== Segment start ==
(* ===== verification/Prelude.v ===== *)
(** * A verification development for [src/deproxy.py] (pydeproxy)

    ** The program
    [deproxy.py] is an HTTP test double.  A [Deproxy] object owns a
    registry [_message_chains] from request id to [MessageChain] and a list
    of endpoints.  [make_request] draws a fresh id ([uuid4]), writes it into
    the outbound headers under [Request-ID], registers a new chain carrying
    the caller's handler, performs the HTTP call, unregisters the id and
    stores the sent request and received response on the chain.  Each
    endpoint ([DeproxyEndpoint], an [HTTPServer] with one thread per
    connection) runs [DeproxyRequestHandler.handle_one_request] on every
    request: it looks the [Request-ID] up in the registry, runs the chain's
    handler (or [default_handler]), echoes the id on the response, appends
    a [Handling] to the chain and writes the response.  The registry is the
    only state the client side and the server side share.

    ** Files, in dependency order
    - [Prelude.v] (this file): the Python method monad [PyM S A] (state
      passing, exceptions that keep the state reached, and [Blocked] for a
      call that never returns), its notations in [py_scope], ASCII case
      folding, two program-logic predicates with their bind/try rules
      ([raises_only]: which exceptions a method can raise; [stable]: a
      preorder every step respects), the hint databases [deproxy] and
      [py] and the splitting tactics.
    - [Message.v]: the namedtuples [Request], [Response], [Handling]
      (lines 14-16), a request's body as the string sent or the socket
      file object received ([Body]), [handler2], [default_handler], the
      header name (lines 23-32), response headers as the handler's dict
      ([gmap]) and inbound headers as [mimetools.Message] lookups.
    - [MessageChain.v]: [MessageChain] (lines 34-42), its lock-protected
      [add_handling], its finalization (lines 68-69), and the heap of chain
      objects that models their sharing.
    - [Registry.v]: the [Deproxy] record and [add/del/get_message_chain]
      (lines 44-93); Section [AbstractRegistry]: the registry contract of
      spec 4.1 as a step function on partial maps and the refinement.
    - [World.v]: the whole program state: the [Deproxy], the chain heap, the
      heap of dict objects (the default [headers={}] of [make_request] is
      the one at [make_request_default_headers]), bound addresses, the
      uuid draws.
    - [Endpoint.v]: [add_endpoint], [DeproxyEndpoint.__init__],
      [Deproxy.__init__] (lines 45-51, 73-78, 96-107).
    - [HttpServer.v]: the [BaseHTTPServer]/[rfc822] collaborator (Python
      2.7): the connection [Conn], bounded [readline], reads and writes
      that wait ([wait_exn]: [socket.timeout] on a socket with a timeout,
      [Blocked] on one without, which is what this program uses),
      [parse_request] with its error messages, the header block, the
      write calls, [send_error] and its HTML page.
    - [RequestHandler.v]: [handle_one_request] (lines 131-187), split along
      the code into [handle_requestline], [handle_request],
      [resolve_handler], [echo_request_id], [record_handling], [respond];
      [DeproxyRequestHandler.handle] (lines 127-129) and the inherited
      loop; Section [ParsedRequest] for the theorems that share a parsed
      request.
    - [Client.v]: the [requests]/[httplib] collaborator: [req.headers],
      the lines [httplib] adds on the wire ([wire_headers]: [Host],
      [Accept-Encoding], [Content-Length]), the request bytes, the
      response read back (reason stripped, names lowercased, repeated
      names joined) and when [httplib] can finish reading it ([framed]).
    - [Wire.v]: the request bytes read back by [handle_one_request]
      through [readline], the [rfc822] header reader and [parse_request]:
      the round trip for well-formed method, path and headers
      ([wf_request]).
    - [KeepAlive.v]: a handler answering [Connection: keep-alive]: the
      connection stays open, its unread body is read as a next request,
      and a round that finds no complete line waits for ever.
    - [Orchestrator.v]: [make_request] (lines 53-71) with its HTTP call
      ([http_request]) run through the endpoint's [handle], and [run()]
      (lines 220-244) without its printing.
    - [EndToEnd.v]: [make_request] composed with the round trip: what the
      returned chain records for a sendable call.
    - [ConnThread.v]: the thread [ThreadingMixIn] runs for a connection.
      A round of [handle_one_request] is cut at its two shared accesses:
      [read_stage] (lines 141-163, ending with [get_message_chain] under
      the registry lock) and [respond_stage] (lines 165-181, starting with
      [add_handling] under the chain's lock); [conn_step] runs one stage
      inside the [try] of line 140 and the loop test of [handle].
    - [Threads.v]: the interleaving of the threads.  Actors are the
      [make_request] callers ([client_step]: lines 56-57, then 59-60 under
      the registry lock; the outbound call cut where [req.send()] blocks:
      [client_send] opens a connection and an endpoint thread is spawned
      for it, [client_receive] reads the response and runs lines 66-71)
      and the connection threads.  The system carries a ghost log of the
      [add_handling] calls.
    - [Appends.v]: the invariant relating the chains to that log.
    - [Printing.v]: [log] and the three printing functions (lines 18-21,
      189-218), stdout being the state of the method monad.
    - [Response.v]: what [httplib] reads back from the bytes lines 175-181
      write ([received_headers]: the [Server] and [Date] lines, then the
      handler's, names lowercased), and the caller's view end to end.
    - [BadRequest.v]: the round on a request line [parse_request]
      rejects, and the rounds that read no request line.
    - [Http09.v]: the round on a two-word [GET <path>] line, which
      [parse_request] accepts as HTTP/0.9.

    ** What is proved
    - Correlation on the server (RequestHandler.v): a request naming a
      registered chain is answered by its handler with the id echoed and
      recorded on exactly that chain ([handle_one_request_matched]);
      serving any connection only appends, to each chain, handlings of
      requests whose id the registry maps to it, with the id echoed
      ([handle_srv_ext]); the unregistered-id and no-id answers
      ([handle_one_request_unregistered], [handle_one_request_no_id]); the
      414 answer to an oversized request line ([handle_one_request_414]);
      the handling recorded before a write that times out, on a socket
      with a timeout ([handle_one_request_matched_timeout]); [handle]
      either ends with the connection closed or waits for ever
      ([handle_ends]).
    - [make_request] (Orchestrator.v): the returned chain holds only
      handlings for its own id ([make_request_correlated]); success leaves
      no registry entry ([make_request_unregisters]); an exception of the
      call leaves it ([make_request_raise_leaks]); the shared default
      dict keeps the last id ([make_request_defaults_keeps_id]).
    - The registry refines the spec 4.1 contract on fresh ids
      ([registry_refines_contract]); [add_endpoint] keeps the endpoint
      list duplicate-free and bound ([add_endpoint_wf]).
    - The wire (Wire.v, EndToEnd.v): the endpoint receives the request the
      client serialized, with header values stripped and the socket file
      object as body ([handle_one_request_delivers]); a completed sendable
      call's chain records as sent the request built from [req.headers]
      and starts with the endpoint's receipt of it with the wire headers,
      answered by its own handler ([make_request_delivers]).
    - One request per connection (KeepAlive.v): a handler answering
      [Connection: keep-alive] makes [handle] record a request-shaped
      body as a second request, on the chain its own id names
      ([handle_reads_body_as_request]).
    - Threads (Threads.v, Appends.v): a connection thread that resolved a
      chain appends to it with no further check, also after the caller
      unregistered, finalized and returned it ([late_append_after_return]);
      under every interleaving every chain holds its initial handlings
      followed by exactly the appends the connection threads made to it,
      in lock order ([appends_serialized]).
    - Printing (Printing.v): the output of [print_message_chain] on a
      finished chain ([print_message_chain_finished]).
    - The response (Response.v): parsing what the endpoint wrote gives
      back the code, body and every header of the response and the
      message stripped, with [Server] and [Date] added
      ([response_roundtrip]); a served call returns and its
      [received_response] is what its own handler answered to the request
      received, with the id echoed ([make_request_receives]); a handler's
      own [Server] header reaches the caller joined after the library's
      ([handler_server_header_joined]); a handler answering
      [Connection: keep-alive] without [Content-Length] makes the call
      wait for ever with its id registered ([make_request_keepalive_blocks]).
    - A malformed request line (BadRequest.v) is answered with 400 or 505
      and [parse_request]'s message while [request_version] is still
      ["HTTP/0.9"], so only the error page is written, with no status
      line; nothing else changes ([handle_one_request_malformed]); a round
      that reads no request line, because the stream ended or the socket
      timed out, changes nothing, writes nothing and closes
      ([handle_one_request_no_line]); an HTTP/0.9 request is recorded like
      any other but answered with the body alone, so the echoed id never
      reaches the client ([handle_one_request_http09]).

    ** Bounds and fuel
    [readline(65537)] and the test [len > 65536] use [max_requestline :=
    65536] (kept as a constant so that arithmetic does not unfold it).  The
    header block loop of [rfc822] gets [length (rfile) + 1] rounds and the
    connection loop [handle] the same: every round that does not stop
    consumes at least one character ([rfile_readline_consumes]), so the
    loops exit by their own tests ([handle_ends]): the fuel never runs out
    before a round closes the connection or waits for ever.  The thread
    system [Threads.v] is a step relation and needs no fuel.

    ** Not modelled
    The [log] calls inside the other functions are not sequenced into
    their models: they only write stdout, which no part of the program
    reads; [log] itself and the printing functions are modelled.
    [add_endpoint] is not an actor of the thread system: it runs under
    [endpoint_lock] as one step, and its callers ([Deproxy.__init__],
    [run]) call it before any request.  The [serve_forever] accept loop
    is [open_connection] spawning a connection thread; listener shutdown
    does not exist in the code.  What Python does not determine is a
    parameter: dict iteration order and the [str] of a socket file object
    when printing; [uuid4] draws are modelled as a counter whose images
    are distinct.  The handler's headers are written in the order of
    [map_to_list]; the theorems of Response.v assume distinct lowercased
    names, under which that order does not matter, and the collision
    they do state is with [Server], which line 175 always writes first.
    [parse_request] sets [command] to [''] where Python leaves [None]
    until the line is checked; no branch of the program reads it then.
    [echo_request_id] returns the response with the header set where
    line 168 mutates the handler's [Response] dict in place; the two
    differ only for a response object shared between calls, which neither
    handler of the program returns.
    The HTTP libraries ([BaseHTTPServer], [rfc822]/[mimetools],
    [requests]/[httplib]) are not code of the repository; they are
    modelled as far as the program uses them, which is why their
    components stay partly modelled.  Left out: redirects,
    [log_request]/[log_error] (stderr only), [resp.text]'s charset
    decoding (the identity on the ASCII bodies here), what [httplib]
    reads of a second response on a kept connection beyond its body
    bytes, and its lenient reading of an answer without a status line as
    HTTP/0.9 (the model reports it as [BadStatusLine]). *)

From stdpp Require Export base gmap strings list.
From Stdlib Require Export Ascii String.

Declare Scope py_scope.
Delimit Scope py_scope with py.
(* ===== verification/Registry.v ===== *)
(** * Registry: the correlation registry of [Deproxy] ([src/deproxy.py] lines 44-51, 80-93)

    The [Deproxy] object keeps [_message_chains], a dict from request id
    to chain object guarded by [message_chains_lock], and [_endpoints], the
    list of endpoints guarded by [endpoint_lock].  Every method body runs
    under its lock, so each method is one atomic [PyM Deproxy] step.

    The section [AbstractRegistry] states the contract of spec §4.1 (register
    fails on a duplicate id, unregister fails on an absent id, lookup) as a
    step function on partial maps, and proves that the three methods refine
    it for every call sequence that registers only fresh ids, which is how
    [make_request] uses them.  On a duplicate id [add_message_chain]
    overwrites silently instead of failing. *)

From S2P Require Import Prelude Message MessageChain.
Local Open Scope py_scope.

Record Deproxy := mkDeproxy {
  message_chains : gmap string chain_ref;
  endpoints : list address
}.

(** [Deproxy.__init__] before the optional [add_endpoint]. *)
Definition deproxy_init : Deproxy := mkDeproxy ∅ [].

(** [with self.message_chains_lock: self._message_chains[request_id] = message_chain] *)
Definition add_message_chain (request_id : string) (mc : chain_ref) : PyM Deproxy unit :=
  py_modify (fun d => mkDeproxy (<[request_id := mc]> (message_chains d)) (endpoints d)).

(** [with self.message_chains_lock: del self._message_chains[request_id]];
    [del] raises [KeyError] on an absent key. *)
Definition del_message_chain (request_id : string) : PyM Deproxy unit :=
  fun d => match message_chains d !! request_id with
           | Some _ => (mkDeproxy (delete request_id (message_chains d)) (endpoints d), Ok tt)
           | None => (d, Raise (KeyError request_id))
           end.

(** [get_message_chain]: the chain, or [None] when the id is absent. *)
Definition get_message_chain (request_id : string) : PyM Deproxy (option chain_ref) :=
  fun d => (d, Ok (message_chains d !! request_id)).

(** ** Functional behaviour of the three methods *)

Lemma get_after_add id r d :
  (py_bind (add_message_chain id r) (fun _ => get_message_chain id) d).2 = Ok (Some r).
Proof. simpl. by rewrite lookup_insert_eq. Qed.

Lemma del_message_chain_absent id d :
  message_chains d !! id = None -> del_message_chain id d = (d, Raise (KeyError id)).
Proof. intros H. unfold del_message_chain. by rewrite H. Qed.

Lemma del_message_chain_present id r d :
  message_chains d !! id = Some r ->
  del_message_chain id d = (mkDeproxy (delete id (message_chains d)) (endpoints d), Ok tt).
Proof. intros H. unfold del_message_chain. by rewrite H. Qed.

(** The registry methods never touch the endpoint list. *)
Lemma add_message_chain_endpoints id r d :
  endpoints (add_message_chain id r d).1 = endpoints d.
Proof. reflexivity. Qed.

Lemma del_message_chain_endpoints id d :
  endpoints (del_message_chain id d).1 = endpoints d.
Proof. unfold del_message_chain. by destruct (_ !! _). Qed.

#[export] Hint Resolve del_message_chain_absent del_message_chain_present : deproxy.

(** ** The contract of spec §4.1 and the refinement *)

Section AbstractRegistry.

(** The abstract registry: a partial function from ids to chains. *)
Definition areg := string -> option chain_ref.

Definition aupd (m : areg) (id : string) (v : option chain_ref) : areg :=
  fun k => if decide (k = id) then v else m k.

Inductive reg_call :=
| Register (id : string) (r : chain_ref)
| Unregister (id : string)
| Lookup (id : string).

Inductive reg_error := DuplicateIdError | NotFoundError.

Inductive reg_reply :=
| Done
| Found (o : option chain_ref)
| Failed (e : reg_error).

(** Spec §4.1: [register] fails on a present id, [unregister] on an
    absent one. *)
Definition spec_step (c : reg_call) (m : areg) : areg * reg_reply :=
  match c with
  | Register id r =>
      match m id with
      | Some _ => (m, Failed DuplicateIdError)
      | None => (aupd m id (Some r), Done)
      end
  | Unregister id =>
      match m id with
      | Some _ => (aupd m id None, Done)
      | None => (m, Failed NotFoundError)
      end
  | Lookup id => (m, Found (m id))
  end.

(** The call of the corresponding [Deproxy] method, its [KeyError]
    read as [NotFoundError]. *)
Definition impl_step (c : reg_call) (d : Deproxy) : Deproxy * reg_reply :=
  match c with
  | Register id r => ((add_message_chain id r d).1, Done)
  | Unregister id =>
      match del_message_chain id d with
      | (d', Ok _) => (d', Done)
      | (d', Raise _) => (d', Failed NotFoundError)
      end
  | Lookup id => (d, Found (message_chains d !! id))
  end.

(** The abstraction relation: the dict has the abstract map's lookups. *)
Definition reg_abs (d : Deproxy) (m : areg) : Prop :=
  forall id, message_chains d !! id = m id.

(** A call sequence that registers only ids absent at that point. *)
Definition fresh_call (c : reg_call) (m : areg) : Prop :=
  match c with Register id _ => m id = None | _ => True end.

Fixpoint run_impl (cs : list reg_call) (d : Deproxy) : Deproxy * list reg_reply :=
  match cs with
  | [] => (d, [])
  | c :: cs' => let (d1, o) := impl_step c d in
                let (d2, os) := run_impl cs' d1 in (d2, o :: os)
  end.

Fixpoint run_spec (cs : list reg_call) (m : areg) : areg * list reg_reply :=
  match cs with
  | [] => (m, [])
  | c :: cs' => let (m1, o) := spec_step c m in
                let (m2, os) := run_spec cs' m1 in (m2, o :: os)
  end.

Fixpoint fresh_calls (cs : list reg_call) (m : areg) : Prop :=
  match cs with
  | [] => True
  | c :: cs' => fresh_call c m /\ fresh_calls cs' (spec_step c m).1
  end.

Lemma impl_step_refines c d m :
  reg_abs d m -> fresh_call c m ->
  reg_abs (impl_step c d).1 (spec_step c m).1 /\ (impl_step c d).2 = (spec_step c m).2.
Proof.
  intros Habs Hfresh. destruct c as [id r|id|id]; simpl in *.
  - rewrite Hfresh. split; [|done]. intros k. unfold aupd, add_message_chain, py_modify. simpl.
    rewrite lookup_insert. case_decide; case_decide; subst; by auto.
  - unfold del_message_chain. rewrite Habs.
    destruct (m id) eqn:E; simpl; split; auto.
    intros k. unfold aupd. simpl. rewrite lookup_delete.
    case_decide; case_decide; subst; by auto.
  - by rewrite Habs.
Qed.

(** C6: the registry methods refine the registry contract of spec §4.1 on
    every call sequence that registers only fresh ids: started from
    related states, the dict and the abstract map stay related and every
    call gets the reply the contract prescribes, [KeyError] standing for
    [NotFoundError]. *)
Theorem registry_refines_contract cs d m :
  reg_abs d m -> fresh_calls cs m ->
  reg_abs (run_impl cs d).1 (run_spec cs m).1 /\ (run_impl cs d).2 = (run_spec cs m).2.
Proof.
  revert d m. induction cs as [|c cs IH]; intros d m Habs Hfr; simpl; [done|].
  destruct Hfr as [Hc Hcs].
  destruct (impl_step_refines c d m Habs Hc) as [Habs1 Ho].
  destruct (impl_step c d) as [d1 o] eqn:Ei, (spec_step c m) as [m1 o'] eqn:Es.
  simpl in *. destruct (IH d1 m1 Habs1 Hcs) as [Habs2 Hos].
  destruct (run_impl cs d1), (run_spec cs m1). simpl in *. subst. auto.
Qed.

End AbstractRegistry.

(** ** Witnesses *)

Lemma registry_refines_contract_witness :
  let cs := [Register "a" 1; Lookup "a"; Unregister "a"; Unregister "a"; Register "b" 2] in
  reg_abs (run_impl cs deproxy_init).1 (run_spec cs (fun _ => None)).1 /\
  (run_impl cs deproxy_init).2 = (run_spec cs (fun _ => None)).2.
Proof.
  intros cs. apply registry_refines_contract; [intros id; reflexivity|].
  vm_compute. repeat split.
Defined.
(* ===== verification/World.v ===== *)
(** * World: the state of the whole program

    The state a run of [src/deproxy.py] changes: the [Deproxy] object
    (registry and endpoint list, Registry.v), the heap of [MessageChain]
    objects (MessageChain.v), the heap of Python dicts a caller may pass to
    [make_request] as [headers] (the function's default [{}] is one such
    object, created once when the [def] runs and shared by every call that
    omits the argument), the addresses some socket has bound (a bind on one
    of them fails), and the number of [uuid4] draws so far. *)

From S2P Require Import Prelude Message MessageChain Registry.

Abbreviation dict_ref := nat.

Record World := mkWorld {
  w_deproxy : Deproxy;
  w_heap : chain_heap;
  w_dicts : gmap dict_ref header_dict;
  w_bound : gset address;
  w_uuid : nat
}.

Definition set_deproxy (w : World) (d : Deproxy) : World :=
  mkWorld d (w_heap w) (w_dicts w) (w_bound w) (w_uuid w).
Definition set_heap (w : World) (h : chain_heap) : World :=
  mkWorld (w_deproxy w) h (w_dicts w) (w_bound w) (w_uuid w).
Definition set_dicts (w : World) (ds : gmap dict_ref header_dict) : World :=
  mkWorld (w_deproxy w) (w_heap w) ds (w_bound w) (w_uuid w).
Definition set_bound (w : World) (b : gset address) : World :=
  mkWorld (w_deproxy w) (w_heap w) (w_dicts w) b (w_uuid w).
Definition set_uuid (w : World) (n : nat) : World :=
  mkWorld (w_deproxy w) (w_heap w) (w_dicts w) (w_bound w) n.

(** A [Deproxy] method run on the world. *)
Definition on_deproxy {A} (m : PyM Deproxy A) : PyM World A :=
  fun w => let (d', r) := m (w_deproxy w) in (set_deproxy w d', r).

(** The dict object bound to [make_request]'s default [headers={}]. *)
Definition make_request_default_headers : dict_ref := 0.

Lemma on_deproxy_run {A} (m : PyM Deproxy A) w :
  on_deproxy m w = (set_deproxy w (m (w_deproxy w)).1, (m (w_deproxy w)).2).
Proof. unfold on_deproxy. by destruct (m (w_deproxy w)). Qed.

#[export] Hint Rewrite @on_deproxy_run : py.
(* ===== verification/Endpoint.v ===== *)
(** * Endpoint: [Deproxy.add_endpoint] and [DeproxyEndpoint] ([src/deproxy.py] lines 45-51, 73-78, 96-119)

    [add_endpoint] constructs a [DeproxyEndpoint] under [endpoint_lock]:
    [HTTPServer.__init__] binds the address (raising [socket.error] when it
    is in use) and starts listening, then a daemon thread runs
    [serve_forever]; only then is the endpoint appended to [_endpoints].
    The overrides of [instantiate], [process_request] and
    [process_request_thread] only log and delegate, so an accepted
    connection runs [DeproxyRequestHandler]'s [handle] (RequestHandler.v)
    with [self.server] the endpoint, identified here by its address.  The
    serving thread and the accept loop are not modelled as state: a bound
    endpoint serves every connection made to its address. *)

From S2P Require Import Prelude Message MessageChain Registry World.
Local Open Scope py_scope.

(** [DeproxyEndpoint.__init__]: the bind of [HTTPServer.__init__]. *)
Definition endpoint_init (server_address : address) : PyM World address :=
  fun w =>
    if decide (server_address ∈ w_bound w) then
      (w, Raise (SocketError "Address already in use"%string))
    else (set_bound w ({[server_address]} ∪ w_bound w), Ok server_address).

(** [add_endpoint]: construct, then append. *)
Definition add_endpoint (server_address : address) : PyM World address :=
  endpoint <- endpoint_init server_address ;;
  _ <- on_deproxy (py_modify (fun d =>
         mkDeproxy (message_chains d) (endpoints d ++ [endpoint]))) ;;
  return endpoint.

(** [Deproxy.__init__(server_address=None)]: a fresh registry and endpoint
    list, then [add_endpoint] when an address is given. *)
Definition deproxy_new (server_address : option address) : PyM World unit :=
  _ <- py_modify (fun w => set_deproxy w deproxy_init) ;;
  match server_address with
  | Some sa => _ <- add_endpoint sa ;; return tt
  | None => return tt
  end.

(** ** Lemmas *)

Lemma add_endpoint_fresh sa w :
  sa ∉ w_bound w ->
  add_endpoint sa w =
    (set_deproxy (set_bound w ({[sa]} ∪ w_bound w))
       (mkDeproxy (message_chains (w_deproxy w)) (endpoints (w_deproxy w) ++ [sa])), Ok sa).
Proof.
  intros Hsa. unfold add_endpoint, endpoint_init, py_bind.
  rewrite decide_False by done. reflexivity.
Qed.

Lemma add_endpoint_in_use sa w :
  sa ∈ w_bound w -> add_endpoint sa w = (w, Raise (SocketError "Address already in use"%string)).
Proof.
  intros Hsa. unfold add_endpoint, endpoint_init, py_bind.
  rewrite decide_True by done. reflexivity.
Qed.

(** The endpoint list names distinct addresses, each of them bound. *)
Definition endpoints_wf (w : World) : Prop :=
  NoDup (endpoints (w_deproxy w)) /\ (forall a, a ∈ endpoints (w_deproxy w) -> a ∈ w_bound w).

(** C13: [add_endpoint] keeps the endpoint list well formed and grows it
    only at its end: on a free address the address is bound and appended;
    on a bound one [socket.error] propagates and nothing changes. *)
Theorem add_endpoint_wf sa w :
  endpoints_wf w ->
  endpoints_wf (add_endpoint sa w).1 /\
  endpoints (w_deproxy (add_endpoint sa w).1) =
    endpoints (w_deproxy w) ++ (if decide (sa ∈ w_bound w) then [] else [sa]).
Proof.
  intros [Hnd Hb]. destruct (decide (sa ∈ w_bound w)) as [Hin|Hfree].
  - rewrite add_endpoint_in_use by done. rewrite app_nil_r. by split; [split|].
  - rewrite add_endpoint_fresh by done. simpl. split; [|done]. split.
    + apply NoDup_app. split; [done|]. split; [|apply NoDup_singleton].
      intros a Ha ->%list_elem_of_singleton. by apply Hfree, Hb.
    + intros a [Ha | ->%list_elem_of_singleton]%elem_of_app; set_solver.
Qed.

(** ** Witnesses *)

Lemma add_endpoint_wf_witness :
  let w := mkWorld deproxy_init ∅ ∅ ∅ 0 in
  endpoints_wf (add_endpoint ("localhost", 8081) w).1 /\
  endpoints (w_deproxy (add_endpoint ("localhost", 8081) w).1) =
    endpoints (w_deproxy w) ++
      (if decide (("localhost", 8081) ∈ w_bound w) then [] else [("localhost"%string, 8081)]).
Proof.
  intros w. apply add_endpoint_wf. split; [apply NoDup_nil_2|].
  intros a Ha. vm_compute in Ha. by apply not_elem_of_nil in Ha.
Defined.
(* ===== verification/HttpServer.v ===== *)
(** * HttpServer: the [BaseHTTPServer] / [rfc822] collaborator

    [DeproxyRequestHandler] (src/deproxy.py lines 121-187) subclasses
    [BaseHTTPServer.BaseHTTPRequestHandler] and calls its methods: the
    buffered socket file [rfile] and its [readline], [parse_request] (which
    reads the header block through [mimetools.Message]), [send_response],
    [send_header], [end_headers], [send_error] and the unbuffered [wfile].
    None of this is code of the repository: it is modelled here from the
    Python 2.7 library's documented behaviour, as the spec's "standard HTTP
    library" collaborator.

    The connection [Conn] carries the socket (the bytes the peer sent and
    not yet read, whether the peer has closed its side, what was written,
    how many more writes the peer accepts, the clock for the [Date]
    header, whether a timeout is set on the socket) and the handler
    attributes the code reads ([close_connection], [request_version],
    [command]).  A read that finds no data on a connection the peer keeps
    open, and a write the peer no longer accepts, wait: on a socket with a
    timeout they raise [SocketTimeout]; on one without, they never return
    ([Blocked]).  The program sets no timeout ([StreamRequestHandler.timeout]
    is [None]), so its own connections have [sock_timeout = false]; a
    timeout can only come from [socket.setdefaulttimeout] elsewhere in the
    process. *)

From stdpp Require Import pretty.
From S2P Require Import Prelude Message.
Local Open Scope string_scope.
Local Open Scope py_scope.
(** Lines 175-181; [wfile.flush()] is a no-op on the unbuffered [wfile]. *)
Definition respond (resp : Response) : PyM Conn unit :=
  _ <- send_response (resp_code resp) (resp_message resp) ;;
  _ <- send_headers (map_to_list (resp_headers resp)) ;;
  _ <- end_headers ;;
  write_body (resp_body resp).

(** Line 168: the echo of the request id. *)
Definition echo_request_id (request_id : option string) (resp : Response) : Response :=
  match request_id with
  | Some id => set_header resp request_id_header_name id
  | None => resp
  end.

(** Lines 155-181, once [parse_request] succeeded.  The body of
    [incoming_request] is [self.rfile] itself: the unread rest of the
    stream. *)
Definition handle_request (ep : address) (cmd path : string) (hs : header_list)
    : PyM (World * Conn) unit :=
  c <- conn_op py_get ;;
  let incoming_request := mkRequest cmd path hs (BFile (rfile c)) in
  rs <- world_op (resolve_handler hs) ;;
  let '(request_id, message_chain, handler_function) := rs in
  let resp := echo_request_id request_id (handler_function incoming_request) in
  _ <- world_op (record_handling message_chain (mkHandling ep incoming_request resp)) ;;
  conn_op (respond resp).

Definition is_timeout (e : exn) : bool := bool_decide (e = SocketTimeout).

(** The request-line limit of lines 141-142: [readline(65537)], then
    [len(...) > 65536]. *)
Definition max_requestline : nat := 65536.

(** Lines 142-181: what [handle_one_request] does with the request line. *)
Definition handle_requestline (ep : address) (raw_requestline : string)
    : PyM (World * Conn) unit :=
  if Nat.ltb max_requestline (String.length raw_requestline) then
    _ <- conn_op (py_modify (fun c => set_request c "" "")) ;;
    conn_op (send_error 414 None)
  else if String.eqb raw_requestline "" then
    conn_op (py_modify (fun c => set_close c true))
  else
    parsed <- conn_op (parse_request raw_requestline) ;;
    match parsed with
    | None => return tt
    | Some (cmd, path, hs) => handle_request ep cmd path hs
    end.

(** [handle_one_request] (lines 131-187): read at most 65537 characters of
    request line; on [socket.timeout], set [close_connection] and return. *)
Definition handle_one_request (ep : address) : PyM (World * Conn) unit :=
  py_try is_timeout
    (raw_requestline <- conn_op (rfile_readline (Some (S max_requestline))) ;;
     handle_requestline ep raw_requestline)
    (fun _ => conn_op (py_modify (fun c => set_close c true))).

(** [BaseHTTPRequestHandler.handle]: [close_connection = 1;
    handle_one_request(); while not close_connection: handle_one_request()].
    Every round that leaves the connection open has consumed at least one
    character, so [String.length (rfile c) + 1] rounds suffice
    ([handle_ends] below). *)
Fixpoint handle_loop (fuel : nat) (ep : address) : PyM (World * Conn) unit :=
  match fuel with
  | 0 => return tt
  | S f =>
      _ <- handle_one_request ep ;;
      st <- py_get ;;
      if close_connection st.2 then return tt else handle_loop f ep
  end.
== Segment end ==
Output the lines above between the one holding "destruct (m id)" and the one holding "call gets the", inclusive, with nothing before or after them.

    destruct (m id) eqn:E; simpl; split; auto.
    intros k. unfold aupd. simpl. rewrite lookup_delete.
    case_decide; case_decide; subst; by auto.
  - by rewrite Habs.
Qed.

(** C6: the registry methods refine the registry contract of spec §4.1 on
    every call sequence that registers only fresh ids: started from
    related states, the dict and the abstract map stay related and every
    call gets the reply the contract prescribes, [KeyError] standing for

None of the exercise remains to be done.